◆ What you should do
Restate the opening lines of the material below word for word, stopping after the line that contains "readArrayOf 0 max (readSingleByteLenBlob".
##### Records provided #####
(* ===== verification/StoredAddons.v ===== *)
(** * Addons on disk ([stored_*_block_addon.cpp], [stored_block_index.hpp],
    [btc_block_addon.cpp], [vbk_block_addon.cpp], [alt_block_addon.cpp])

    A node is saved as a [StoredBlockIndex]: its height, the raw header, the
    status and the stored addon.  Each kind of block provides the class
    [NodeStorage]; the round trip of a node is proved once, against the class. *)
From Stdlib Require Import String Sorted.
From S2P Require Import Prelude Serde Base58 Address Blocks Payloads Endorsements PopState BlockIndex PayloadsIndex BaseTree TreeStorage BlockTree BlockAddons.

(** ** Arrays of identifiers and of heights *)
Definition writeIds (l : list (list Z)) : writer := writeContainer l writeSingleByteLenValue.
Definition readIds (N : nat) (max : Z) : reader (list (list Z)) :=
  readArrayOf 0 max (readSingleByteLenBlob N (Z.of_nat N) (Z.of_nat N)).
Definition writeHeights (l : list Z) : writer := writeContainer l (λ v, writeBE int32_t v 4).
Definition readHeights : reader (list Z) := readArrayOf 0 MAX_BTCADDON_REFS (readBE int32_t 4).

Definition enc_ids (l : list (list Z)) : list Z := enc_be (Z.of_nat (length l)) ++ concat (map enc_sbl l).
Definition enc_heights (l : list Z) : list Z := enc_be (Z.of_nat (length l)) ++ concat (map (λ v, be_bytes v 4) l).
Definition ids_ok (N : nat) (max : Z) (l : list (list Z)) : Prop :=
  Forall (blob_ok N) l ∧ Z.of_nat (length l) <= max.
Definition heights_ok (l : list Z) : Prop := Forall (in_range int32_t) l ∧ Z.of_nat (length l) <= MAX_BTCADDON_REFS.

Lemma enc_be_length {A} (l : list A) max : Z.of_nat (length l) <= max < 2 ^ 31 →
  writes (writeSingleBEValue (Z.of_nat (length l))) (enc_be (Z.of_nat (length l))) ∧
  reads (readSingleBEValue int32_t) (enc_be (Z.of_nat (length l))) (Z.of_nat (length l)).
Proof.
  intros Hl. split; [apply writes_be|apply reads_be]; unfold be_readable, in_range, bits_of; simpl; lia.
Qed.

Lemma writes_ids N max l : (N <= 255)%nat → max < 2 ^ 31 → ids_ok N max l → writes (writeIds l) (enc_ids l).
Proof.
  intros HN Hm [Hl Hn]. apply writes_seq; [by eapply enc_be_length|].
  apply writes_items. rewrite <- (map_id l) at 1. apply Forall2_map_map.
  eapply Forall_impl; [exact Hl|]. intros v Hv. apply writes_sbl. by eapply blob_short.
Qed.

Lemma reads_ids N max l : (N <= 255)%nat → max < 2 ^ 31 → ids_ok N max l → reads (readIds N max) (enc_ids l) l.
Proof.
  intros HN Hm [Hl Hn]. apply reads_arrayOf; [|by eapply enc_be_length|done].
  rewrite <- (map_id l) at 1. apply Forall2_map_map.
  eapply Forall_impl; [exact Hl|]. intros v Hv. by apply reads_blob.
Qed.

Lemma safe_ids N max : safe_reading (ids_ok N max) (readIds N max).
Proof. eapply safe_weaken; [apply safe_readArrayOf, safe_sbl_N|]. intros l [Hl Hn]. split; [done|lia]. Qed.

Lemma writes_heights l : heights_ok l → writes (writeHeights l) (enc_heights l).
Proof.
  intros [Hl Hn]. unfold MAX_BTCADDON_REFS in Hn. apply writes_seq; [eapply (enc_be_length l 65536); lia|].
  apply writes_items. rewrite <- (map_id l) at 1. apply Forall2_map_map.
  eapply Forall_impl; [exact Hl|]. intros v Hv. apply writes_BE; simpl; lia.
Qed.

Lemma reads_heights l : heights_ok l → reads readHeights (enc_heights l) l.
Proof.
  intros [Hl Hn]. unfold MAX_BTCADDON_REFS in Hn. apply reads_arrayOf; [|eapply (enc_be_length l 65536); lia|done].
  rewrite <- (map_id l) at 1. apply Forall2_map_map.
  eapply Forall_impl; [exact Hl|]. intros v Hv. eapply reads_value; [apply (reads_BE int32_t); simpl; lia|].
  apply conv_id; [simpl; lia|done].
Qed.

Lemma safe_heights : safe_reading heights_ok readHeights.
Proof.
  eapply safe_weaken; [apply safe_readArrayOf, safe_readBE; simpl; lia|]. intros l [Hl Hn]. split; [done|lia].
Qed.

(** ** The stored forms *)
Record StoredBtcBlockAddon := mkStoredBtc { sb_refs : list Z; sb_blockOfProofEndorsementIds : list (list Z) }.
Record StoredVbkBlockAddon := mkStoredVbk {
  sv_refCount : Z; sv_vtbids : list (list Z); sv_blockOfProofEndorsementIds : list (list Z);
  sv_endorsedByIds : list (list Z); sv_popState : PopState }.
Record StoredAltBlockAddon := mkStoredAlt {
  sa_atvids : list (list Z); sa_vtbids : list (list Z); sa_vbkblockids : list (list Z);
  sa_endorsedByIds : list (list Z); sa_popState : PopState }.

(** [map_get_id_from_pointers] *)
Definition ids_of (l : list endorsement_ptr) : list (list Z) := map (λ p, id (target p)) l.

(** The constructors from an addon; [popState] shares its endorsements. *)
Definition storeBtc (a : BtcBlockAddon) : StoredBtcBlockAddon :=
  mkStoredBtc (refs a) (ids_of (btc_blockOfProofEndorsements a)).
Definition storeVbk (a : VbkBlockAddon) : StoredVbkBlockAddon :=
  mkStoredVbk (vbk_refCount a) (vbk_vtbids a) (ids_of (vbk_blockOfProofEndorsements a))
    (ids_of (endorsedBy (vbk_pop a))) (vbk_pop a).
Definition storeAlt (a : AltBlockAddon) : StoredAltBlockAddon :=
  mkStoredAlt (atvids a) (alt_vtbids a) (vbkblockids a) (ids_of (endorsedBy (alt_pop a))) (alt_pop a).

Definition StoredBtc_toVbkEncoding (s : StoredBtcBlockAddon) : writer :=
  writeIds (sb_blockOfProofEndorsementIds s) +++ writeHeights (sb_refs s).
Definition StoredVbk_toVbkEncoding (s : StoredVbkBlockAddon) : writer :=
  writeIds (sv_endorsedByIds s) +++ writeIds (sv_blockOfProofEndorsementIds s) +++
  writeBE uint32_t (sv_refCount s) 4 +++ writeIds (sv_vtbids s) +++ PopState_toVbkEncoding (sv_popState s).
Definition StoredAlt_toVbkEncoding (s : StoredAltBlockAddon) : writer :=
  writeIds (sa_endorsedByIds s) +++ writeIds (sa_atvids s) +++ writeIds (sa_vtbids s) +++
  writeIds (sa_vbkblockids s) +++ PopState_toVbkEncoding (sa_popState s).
#####
◆ Response area
(* ===== verification/StoredAddons.v ===== *)
(** * Addons on disk ([stored_*_block_addon.cpp], [stored_block_index.hpp],
    [btc_block_addon.cpp], [vbk_block_addon.cpp], [alt_block_addon.cpp])

    A node is saved as a [StoredBlockIndex]: its height, the raw header, the
    status and the stored addon.  Each kind of block provides the class
    [NodeStorage]; the round trip of a node is proved once, against the class. *)
From Stdlib Require Import String Sorted.
From S2P Require Import Prelude Serde Base58 Address Blocks Payloads Endorsements PopState BlockIndex PayloadsIndex BaseTree TreeStorage BlockTree BlockAddons.

(** ** Arrays of identifiers and of heights *)
Definition writeIds (l : list (list Z)) : writer := writeContainer l writeSingleByteLenValue.
Definition readIds (N : nat) (max : Z) : reader (list (list Z)) :=
  readArrayOf 0 max (readSingleByteLenBlob N (Z.of_nat N) (Z.of_nat N)).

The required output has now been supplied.